The Unattached One will not awaken

if you have no devotion.

– Kabir

Only by engaging fully in the present tense of an act that is known to be futile (here, the making of art), with full attention and engagement, can a position be established whereby afterwards, when the work is completed, a distance can be drawn between the two sensibilities present in the artist, that of the engaged craftsman, believing fully in the act, and that of the conscious, discerning observer, seeing the act from afar, seeing its position in a vacuum. The two positions are not mutually exclusive. Only with full engagement will a fuller understanding of detachment become available. If everything is meaningless then the only option left to us is to ascribe meaning.

The show features five works. An attempt, as well as a description of the futility of an attempt, to revive something that is lost is present in each work, to make a presence in the room signifying or resurrecting symbolically something that has passed on. The futility is described through various materials, ritual symbolism and metaphors.

A series of three photographs of the action of an earthen pot being dropped shown alongside its recovered and restored physical remains displayed in a vitrine.

A four-pillared wooden cenotaph on top of which sits a pile of rice. The rice gradually, over the course of the exhibition, falls through a small opening in the roof of the monument, onto the base of the monument itself and onto the gallery floor.

A twenty-pillared wooden cenotaph in the centre of which a thin, constant stream of water falls from a hole in the ceiling into a hole in the base of the monument.

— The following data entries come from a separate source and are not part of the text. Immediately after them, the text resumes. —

Lemma run_blocks_shape bs x acc :
  Forall (fun b => 0 < MultiHeadAttention.num_heads (Block.sa_heads b)) bs →
  length x ≤ block_size →
  ∃ out ins,
    NanoGPTLanguageModel.run_blocks (zip bs (replicate (length bs) None)) x true acc =
      Ok (out, acc ++ kv_caches bs ins) ∧
    length out = length x ∧ length ins = length bs ∧
    Forall (fun xi => length xi = length x) ins.
Proof.
  intros Hbs. revert x acc. induction Hbs as [|b bs Hb Hbs IH]; intros x acc Hx.
  - exists x, []. cbn. rewrite app_nil_r. by repeat split.
  - cbn [length replicate zip zip_with NanoGPTLanguageModel.run_blocks].
    destruct (block_forward_shape b x true) as (out & -> & Hout); [done..|].
    cbn [bind fst snd].
    destruct (IH out (acc ++ [Some (block_kv b x)])) as (o & ins & -> & Ho & Hl & Hins);
      [lia|].
    exists o, (x :: ins). rewrite kv_caches_cons, <- app_assoc. cbn [app].
    repeat split; [lia|cbn; lia|].
    constructor; [done|]. eapply Forall_impl; [done|]. cbn. intros; lia.
Qed.

Lemma run_blocks_step_shape bs (ins : list (list (list R))) (L : nat) (y : list R) acc :
  length ins = length bs → Forall (fun xi => length xi = L) ins →
  L ≤ block_size + 1 →
  ∃ z ins',
    NanoGPTLanguageModel.run_blocks (zip bs (kv_caches bs ins)) [y] true acc =
      Ok ([z], acc ++ kv_caches bs ins') ∧
    length ins' = length bs ∧ Forall (fun xi => length xi = S L) ins'.
Proof.
  intros Hl Hins HL. revert bs y acc Hl.
  induction Hins as [|xi ins Hxi Hins IH]; intros [|b bs] y acc Hl; try done.
  - exists y, []. cbn. rewrite app_nil_r. by repeat split.
  - rewrite kv_caches_cons.
    cbn [zip zip_with NanoGPTLanguageModel.run_blocks].
    rewrite block_forward_step by lia. cbn [bind fst snd].
    destruct (IH bs (block_row b (xi ++ [y]) y)
                (acc ++ [Some (block_kv b (xi ++ [y]))])) as (z & ins' & -> & Hl' & Hins');
      [by injection Hl|].
    exists z, ((xi ++ [y]) :: ins'). rewrite kv_caches_cons, <- app_assoc. cbn [app].
    repeat split; [cbn; lia|].
    constructor; [|done]. rewrite length_app. cbn. lia.
Qed.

Thirteen reclaimed doors and pieces of wood, lined up against the wall, bear a single, unpunctuated sentence in acrylic letters. A slow motion film showing a juggler juggling with three earthen pots, his face turned away. The works all surround a fictional death. The doors describe a liminal boundary, a possible way to somewhere other. The text in the show offers a single moment in time, a subjective, contemplative account. Elemental materials appear in the life-giving properties and vitality of food: the rice and the water of the two cenotaphs. The earthen pot of the photographs and in the vitrine, serves as something of an over-arching symbol throughout show. Used in domestic situations such as in food preparation and water storage, as well as in the funeral rituals, the versatility of the pot, passing between states of practical, everyday use and sacred, ritual symbolism, is brought into focus by the film of the three pots being juggled; at once meaningless entertainment and sincere poetic gesture.